I stare at your face. When I speak, my voice is a little funny. “Why are you showing me this?”

“Look at Leo’s lapel.”

Ellie reaches across the table and points with her finger to a small silver pin. I smile again.

“It’s crossed Cs,” I say.

“Crossed Cs?”

I’m still smiling, remembering your dorkiness. “It was called the Conspiracy Club.”

“Westbridge High didn’t have a conspiracy club.”

“Not officially, no. It was supposed to be some kind of secret society kinda thing.”

“So you knew about it?”

“Sure.”

Ellie takes hold of the yearbook. She flips toward a page in the front and spins the book so I can see. It’s my photo now. My posture is ramrod, my smile tight. God, I look like a frigging tool. Ellie points to my empty lapel.

“I wasn’t a member,” I say.

“Who else was?”

“Like I said, it was supposed to be a secret society. No one was supposed to know. It was just this goofball group of like-minded nerds . . .”

My voice trails off as she flips the page again.

It’s Rex Canton’s picture. He’s sporting a crew cut and a gapped-tooth smile. His head is tilted to the side like someone just surprised him.

“So here’s the thing,” Ellie says. “When you mentioned Rex, I looked him up in the yearbook first. And I saw this.”

She points again. Rex has the tiny CC on his lapel.

“Did you know he was a member?”

I shake my head. “But I never asked.
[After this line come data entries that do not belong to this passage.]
(** * go-bstree: a binary search tree container (bstree.go)

    Shallow embedding of the Go package [bstree] and of the tree builders of
    its test file, followed by the properties of its specification.

    Modelling conventions.
    - Go's [int] is taken at its size on 64-bit targets: a [Z] kept in
      [[-2^63, 2^63)] by [wrap], the two's complement wrap-around that
      every arithmetic operation applies.
    - [interface{}] values are an arbitrary type [A]; the two ordering
      callbacks are boolean functions on [A].
    - [*_Node] is the type [ptr]: [nil], or the address of a [_Node] struct.
      Nodes are owned by exactly one parent, so a pointer is represented by
      the struct it points to, and a store through a pointer by returning
      the updated struct.
    - A method with receiver [tree *Tree] is a computation [M X] that takes
      the tree and returns its result together with the tree it leaves.
    - A [Visitor] is a side-effecting callback: a transformer of the state
      [S] of the environment it closes over.
    - [sync.RWMutex] is not represented: the model is sequential. *)

From Stdlib Require Import ZArith List Bool Lia Sorted Permutation.
From Equations Require Import Equations.
Import ListNotations.

Set Implicit Arguments.
Local Open Scope Z_scope.

(** ** Go's [int] *)

Module GoInt.

Definition int_bits : Z := 64.
Definition min_int : Z := - 2 ^ (int_bits - 1).
Definition max_int : Z := 2 ^ (int_bits - 1) - 1.

(** Two's complement wrap-around of an arithmetic result. *)
Definition wrap (z : Z) : Z :=
  (z + 2 ^ (int_bits - 1)) mod 2 ^ int_bits - 2 ^ (int_bits - 1).

Definition add (a b : Z) : Z := wrap (a + b).
Definition sub (a b : Z) : Z := wrap (a - b).
(** Go's [/] truncates toward zero. *)
Definition quo (a b : Z) : Z := wrap (Z.quot a b).

Definition in_range (z : Z) : Prop := min_int <= z <= max_int.

End GoInt.

(** ** Nodes and trees *)

Module bstree.

Section Nodes.

Variable A : Type.

(** [type _Node struct { value interface{}; left *_Node; right *_Node }] *)
Inductive _Node : Type :=
  Build_Node (value : A) (left right : ptr)
with ptr : Type :=
| nil : ptr
| addr (node : _Node) : ptr.

Definition value (node : _Node) : A :=
  let (v, _, _) := node in v.
Definition left (node : _Node) : ptr :=
  let (_, l, _) := node in l.
Definition right (node : _Node) : ptr :=
  let (_, _, r) := node in r.

Definition new_Node (v : A) : ptr := addr (Build_Node v nil nil).

(** [type Tree struct { root; smaller; larger; size; mutex }] *)
Record Tree : Type := Build_Tree {
  root : ptr;
  smaller : A -> A -> bool;
  larger : A -> A -> bool;
  size : Z
}.

(** [func New(smaller Smaller, larger Larger) *Tree] *)
Definition New (smaller : A -> A -> bool) (larger : A -> A -> bool) : Tree :=
  Build_Tree nil smaller larger 0.

(** Computations on a tree: the result and the tree left behind. *)
Definition M (X : Type) : Type := Tree -> X * Tree.

Definition ret {X} (x : X) : M X := fun tree => (x, tree).
Definition bind {X Y} (m : M X) (k : X -> M Y) : M Y :=
  fun tree => let (x, tree') := m tree in k x tree'.
Definition eval {X} (m : M X) (tree : Tree) : X := fst (m tree).
Definition exec {X} (m : M X) (tree : Tree) : Tree := snd (m tree).

(** [func (tree *Tree) Size() int] *)
Definition Size : M Z := fun tree => (size tree, tree).

(** [func (tree *Tree) doExists(node *_Node, value interface{}) bool] *)
Fixpoint doExists (tree : Tree) (node : ptr) (v : A) : bool :=
  match node with
  | nil => false
  | addr n =>
      if smaller tree v (value n) then doExists tree (left n) v
      else if larger tree v (value n) then doExists tree (right n) v
      else true
  end.

(** [func (tree *Tree) Exists(value interface{}) bool] *)
Definition Exists (v : A) : M bool :=
  fun tree => (doExists tree (root tree) v, tree).

Definition set_root (tree : Tree) (node : ptr) : Tree :=
  Build_Tree node (smaller tree) (larger tree) (size tree).
Definition set_size (tree : Tree) (n : Z) : Tree :=
  Build_Tree (root tree) (smaller tree) (larger tree) n.

(** [func (tree *Tree) doInsert(node *_Node, value interface{}) bool]

    The store [node.left = new_Node(value)] (resp. [node.right]) is the
    only write; the function returns the node as the call leaves it
    together with the boolean the Go function returns. *)
Fixpoint doInsert (tree : Tree) (node : ptr) (v : A) : ptr * bool :=
  match node with
  | nil => (nil, false)
  | addr n =>
      if smaller tree v (value n) then
        match left n with
        | nil => (addr (Build_Node (value n) (new_Node v) (right n)), true)
        | addr _ =>
            let (l, ok) := doInsert tree (left n) v in
            (addr (Build_Node (value n) l (right n)), ok)
        end
      else if larger tree v (value n) then
        match right n with
        | nil => (addr (Build_Node (value n) (left n) (new_Node v)), true)
        | addr _ =>
            let (r, ok) := doInsert tree (right n) v in
            (addr (Build_Node (value n) (left n) r), ok)
        end
      else (node, false)
  end.
(** * twine upload: a shallow embedding of [twine/commands/upload.py]

    The development follows the source file top to bottom:
    - [Str]: the few Python [str] and [os.path] operations the module uses;
    - [Wheel]: [group_wheel_files_first] and the stable sort behind
      [list.sort(key=...)];
    - [Classifier]: [skip_upload];
    - [Orchestrator]: [find_dists] and [upload], written in a small
      trace-and-exception monad over the external collaborators
      (filesystem, settings, package file, repository client). *)

From Stdlib Require Import String Ascii List ZArith Bool Lia Permutation Sorted.
From stdpp Require Import base gmap strings.
Import ListNotations.

Local Open Scope string_scope.
Local Open Scope list_scope.

(* ===================================================================== *)
(** ** Python strings *)
(* ===================================================================== *)

Module Str.

(** The double-quote character, used by the message templates. *)
Definition dquote : ascii := ascii_of_nat 34.
Definition slash : ascii := ascii_of_nat 47.

(** [s.startswith(p)] for a single prefix [p]. *)
Definition startswith (s p : string) : bool := String.prefix p s.

(** [s.startswith((p1, p2, ...))]: true when any member of the tuple is a
    prefix of [s]. *)
Definition startswith_any (s : string) (ps : list string) : bool :=
  existsb (startswith s) ps.

(** [s.endswith(suffix)]: the tail of [s] of the suffix's length is compared
    with the suffix. *)
Definition endswith (s suffix : string) : bool :=
  let n := String.length s in
  let k := String.length suffix in
  (k <=? n)%nat && String.eqb (substring (n - k) k s) suffix.

(** Truth value of a Python string: every string but the empty one. *)
Definition truthy (s : string) : bool :=
  match s with EmptyString => false | String _ _ => true end.
(** * Codojo: commit ingestion, repository indexing and question answering

    A shallow embedding of [src/lib/github.ts], [src/lib/gemini.ts] and
    [src/app/(protected)/dashboard/actions.ts] (the latest revision of each
    file), and theorems about the retry executors, the commit ingestion
    pipeline, the file embedding pipeline, the vector search and the answer
    stream.

    Asynchronous functions are state transformers over a [World]: the
    database tables, the timeline of effects performed so far (timers and
    calls to remote services) and the state of the remote services.  A
    rejected promise is the [Throw] result.  Tasks started together
    ([Promise.all], [Promise.allSettled]) take their effects in the order in
    which they were submitted.  JavaScript numbers that hold milliseconds are
    [Z]; embedding components and similarities are exact rationals [Q]. *)

From Stdlib Require Import ZArith QArith String Ascii List Lia.
From stdpp Require Import base list strings gmap sorting.

Local Open Scope Z_scope.
Local Open Scope string_scope.
Local Open Scope list_scope.

(** ** JavaScript values used by the code *)

(** An [Error] object.  [status] is the optional numeric [status] property
    that HTTP client errors carry ([error?.status]). *)
Record JsError : Type := mkError {
  message : string;
  status : option Z
}.
Lemma sync_rows_spec env broker info sync_to sync_key stop_at db :
  forall fuel c w,
    fs w !! db_file broker = Some (with_x_container_sync_row db c) ->
    (length (filter (fun r => (c < ROWID r)%Z) (objects db)) < fuel)%nat ->
    exists r w' evs log,
      sync_rows fuel env broker info sync_to sync_key stop_at c w = (r, w')
      /\ trace w' = trace w ++ evs
      /\ row_events (db_file broker) (objects db) c evs
      /\ pass_rows env broker info sync_to sync_key (objects db) (trace w) c log evs
      /\ fs w' = <[db_file broker :=
                    with_x_container_sync_row db (last_success c evs)]> (fs w)
      /\ container_syncs (daemon w') = container_syncs (daemon w)
      /\ match r with
         | Ok exit =>
             exit_reason env (objects db) stop_at c evs w' exit
             /\ Forall (fun entry => exists ok, snd entry = Ok ok) log
         | Raise e =>
             is_Exception e = false
             /\ raised_by env e
             /\ (forall n, EvSyncRow n false ∉ evs)
             /\ exists pre row, log = pre ++ [(row, Raise e)]
         end.
Proof.
  induction fuel as [|fuel IH]; intros c w Hfs Hfuel; [lia|].
  cbn [sync_rows]. unfold bind at 1. unfold time at 1.
  destruct (Z.ltb_spec (time_time env (time_reads w)) stop_at) as [Hlt|Hge]; cbn [negb].
  2:{ exists (Ok DeadlinePassed), (tick w), [], []. cbn. rewrite app_nil_r.
      repeat split; auto.
      - constructor. constructor.
      - constructor. constructor.
      - rewrite insert_id; auto.
      - intros n Hin. inversion Hin. }
  unfold bind at 1. unfold get_items_since, bind at 1, broker_db.
  cbn [fs tick]. rewrite Hfs. cbn [objects with_x_container_sync_row ret].
  destruct (rows_since c 1 (objects db)) as [|row rest] eqn:Hrows.
  { exists (Ok RowsExhausted), (tick w), [], []. cbn. rewrite app_nil_r.
    repeat split; auto.
    - constructor. constructor.
    - constructor. constructor.
    - rewrite insert_id; auto.
    - intros n Hin. inversion Hin. }
  pose proof (rows_since_fewer _ _ _ _ Hrows) as Hfewer.
  pose proof (rows_since_1 _ _ _ _ Hrows) as (-> & Hc & Hin & Hleast).
  unfold bind at 1.
  destruct (container_sync_row_spec env row sync_to sync_key broker info (tick w))
    as (r1 & w1 & evs1 & Hrow & (Hfs1 & Htime1 & Htr1) & Hq1 & Hcount).
  rewrite Hrow.
  assert (Hrun : row_run env broker info sync_to sync_key (trace w) row r1 evs1).
  { exists (tick w), w1. auto. }
  assert (Hsyncs1 : container_syncs (daemon w1) = container_syncs (daemon w)).
  { destruct r1 as [[]|e].
    - destruct Hcount as (_ & _ & Hs & _). cbn in Hs. lia.
    - destruct Hcount as (_ & _ & Hs & _). cbn in Hs. lia.
    - destruct Hcount as (_ & -> & _). reflexivity. }
  destruct r1 as [ok|e].
  2:{ destruct Hcount as (Hexc & _ & Hby).
      exists (Raise e), w1, evs1, [(row, Raise e)].
      split; [reflexivity|]. split; [exact Htr1|].
      split; [apply row_events_stop, Hq1|].
      split; [apply pass_rows_raised; assumption|].
      split; [|split; [exact Hsyncs1|]].
      - rewrite Hfs1, last_success_quiet by exact Hq1. cbn. rewrite insert_id; auto.
      - split; [exact Hexc|]. split; [exact Hby|].
        split; [intros n; apply quiet_not_failed, Hq1|].
        exists [], row. reflexivity. }
  unfold bind at 1, note_sync_row.
  destruct ok; cbn [negb].
  2:{ exists (Ok RowFailed), (emit (EvSyncRow (ROWID row) false) w1),
        (evs1 ++ [EvSyncRow (ROWID row) false]), [(row, Ok false)].
      cbn. rewrite Htr1, Hfs1, <- app_assoc. cbn.
      repeat split; auto.
      - apply row_events_failed; auto.
      - apply pass_rows_failed; auto.
      - rewrite last_success_app_quiet by exact Hq1. cbn.
        rewrite insert_id; auto.
      - eauto.
      - repeat constructor. eauto. }
  unfold bind at 1. unfold set_x_container_sync_row, bind at 1, broker_db.
  cbn [fs emit]. rewrite Hfs1. cbn [fs tick]. rewrite Hfs.
  set (w3 := emit (EvSetCursor (db_file broker) (ROWID row)) _).
  destruct (IH (ROWID row) w3)
    as (r & w' & evs & log & Heq & Htr & Hev & Hlog & Hfs' & Hsyncs & Hexit).
  { subst w3. cbn. rewrite lookup_insert_eq. reflexivity. }
  { lia. }
  assert (Htr3 : trace w3
                 = trace w ++ evs1 ++ [EvSyncRow (ROWID row) true;
                                       EvSetCursor (db_file broker) (ROWID row)]).
  { subst w3. cbn. rewrite Htr1. cbn. rewrite <- !app_assoc. reflexivity. }
  exists r, w',
    (evs1 ++ EvSyncRow (ROWID row) true :: EvSetCursor (db_file broker) (ROWID row) :: evs),
    ((row, Ok true) :: log).
  split; [exact Heq|].
  assert (Hlast : last_success c
            (evs1 ++ EvSyncRow (ROWID row) true
               :: EvSetCursor (db_file broker) (ROWID row) :: evs)
          = last_success (ROWID row) evs).
  { rewrite last_success_app_quiet by exact Hq1. reflexivity. }
  split; [|split; [|split; [|split; [|split]]]].
  - rewrite Htr, Htr3, <- !app_assoc. reflexivity.
  - apply row_events_synced; auto.
  - apply pass_rows_synced; auto. rewrite <- Htr3. exact Hlog.
  - rewrite Hlast, Hfs'. subst w3. cbn. rewrite Hfs1. cbn.
    apply insert_insert_eq.
  - rewrite Hsyncs. subst w3. cbn. exact Hsyncs1.
  - assert (Hnf : (forall n, EvSyncRow n false ∉ evs) ->
        forall n, EvSyncRow n false
          ∉ evs1 ++ EvSyncRow (ROWID row) true
               :: EvSetCursor (db_file broker) (ROWID row) :: evs).
    { intros Hn n Hbad. apply elem_of_app in Hbad as [Hbad|Hbad].
      - exact (quiet_not_failed _ _ Hq1 Hbad).
      - apply elem_of_cons in Hbad as [Hbad|Hbad]; [discriminate|].
        apply elem_of_cons in Hbad as [Hbad|Hbad]; [discriminate|].
        exact (Hn n Hbad). }
    destruct r as [exit|e].
    + destruct Hexit as [Hexit Hoks]. split; [|constructor; [cbn; eauto | exact Hoks]].
      destruct exit; cbn in Hexit |- *; try contradiction.
      * destruct Hexit as (pre & n & ->).
        exists (evs1 ++ EvSyncRow (ROWID row) true
                  :: EvSetCursor (db_file broker) (ROWID row) :: pre), n.
        rewrite <- app_assoc. reflexivity.
      * rewrite Hlast. destruct Hexit. auto.
      * destruct Hexit. auto.
    + destruct Hexit as (Hexc & Hby & Hnone & pre & row' & ->). split; [exact Hexc|].
      split; [exact Hby|]. split; [exact (Hnf Hnone)|].
      exists ((row, Ok true) :: pre), row'. reflexivity.
Qed.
Like I said, it was supposed to be their little secret society. I didn’t pay much attention.”

“Do you know any other members?”

“They weren’t supposed to talk about it, but . . .” I meet her eyes. “Is Maura in the yearbook?”

“No. When she transferred, we pulled her picture out. Was she a member . . . ?”

I nod. Maura moved to town toward the end of our junior year. She was a mystery to all of us, this superhot aloof girl who seemed to have no interest in any of the high school conventions. She liked to go to Manhattan on weekends. She backpacked through Europe. She was dark and mysterious and drawn to danger, the kind of girl you figured dated college guys or teachers. We were all too parochial for her. How did you get to be friends with her, Leo? You never told me that. I remember coming home one day, and you two were doing homework at the kitchen table. I couldn’t believe it. You with Maura Wells.

“I, uh, checked Diana’s picture,” Ellie says. There’s a catch in her throat here. Ellie was Diana’s best friend since second grade. That’s how Ellie and I formed a bond too—in grief. I lost you, Leo. She lost Diana. “Diana doesn’t have the pin. I think she would have told me about this club if she was in it.”

“She wouldn’t have been a member,” I say, “unless maybe she joined after she started dating Leo.”

Ellie grabs hold of her sandwich. “Okay, so what’s the Conspiracy Club?”

“You have a few minutes when we’re done with breakfast?”

“Yes.”

“Let’s take a walk then. It might make it easier to explain.”